Input records Block Start
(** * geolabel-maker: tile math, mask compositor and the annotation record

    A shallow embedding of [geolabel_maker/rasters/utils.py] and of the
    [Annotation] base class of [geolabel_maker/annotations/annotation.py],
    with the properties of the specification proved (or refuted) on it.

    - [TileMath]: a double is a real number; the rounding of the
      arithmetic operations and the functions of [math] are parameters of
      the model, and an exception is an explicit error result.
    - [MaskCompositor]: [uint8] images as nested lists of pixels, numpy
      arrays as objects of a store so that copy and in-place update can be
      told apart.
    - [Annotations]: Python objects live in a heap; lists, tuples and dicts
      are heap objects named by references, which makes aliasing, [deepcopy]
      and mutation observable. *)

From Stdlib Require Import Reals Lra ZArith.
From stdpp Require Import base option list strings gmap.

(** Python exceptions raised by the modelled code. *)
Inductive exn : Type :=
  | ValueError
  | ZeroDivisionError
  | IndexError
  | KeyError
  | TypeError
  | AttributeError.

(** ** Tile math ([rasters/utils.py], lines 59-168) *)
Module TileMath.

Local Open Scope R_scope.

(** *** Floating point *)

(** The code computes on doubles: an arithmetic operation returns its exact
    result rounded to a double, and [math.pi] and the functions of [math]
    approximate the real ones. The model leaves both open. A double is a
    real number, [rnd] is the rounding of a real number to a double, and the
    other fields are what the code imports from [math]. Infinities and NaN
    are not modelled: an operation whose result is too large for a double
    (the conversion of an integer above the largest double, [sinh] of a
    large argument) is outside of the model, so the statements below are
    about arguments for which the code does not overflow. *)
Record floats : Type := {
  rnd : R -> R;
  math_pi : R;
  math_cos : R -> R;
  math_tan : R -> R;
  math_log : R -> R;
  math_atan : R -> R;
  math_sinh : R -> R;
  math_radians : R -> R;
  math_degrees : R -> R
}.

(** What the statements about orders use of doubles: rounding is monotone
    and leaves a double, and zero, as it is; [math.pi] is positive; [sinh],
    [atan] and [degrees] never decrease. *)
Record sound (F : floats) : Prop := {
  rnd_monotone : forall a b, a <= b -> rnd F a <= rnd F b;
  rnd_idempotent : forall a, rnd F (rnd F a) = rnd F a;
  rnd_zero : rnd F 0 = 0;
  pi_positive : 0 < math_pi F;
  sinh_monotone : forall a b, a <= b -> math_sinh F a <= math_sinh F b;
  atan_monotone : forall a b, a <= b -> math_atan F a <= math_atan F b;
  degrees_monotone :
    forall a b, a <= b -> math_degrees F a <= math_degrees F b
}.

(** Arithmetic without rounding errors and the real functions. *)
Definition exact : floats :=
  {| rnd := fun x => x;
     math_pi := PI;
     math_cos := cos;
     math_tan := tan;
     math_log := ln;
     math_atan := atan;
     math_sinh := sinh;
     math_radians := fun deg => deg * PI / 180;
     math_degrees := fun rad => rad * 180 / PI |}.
Input records Block End
Input records Block Start
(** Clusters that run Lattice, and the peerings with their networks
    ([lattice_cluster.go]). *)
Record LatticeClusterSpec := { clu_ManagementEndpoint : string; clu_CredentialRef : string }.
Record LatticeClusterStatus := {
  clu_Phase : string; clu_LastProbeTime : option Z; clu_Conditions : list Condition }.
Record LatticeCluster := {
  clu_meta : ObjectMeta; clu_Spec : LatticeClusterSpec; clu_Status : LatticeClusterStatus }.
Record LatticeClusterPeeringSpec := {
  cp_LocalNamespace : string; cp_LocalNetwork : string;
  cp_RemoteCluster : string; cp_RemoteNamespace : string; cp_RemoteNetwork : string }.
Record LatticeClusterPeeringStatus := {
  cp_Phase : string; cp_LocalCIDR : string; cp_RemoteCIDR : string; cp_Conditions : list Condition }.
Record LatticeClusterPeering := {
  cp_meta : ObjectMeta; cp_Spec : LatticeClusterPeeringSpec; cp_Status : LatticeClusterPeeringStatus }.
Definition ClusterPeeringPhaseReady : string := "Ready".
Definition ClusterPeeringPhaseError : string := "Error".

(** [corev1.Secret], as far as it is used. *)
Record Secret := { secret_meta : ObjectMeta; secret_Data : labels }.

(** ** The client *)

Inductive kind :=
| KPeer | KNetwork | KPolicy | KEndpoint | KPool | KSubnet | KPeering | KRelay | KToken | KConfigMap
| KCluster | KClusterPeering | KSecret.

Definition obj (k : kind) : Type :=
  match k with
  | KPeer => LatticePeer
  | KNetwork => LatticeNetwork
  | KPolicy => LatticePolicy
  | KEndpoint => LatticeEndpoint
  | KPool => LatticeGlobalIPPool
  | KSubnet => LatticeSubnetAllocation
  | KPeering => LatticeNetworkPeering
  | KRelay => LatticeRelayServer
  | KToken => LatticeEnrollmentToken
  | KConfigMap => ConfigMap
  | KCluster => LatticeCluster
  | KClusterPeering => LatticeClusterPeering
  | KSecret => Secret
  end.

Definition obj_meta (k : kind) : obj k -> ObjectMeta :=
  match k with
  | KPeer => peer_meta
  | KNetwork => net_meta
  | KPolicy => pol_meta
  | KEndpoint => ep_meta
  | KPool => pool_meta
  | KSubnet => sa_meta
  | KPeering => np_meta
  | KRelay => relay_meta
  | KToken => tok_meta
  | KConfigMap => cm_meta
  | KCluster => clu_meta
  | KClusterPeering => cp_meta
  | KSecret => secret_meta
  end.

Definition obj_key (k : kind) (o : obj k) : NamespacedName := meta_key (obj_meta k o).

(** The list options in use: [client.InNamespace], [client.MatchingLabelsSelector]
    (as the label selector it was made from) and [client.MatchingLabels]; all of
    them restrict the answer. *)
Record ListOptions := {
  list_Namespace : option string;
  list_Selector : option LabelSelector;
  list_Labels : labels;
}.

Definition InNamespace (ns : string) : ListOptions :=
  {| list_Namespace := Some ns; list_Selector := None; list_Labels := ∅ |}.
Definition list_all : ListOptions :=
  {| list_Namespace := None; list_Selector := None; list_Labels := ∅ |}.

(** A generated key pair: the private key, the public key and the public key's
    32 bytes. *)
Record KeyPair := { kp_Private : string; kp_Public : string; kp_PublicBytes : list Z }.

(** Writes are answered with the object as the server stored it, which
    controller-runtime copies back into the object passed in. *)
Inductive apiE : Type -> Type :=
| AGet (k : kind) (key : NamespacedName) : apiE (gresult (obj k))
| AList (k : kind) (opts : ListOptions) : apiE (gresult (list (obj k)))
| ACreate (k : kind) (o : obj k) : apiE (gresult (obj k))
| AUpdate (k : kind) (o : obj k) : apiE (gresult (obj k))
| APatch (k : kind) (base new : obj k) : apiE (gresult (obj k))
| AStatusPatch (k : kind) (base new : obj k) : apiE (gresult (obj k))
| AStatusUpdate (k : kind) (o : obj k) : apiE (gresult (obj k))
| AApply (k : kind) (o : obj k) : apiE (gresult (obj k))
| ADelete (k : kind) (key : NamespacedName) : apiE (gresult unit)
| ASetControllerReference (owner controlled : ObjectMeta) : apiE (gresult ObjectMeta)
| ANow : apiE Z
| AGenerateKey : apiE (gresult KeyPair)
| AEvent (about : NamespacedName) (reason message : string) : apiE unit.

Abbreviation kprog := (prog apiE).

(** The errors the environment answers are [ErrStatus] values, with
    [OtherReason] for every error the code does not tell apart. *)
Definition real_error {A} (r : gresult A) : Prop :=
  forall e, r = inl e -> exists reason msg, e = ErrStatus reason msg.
Input records Block End
> [Problem details]:
All lines in the listing above from the line containing "From stdpp Require" to the line containing "rnd_monotone : forall", inclusive, should be retyped exactly; no other lines should appear.

> [Written solution]:
From stdpp Require Import base option list strings gmap.

(** Python exceptions raised by the modelled code. *)
Inductive exn : Type :=
  | ValueError
  | ZeroDivisionError
  | IndexError
  | KeyError
  | TypeError
  | AttributeError.

(** ** Tile math ([rasters/utils.py], lines 59-168) *)
Module TileMath.

Local Open Scope R_scope.

(** *** Floating point *)

(** The code computes on doubles: an arithmetic operation returns its exact
    result rounded to a double, and [math.pi] and the functions of [math]
    approximate the real ones. The model leaves both open. A double is a
    real number, [rnd] is the rounding of a real number to a double, and the
    other fields are what the code imports from [math]. Infinities and NaN
    are not modelled: an operation whose result is too large for a double
    (the conversion of an integer above the largest double, [sinh] of a
    large argument) is outside of the model, so the statements below are
    about arguments for which the code does not overflow. *)
Record floats : Type := {
  rnd : R -> R;
  math_pi : R;
  math_cos : R -> R;
  math_tan : R -> R;
  math_log : R -> R;
  math_atan : R -> R;
  math_sinh : R -> R;
  math_radians : R -> R;
  math_degrees : R -> R
}.

(** What the statements about orders use of doubles: rounding is monotone
    and leaves a double, and zero, as it is; [math.pi] is positive; [sinh],
    [atan] and [degrees] never decrease. *)
Record sound (F : floats) : Prop := {
  rnd_monotone : forall a b, a <= b -> rnd F a <= rnd F b;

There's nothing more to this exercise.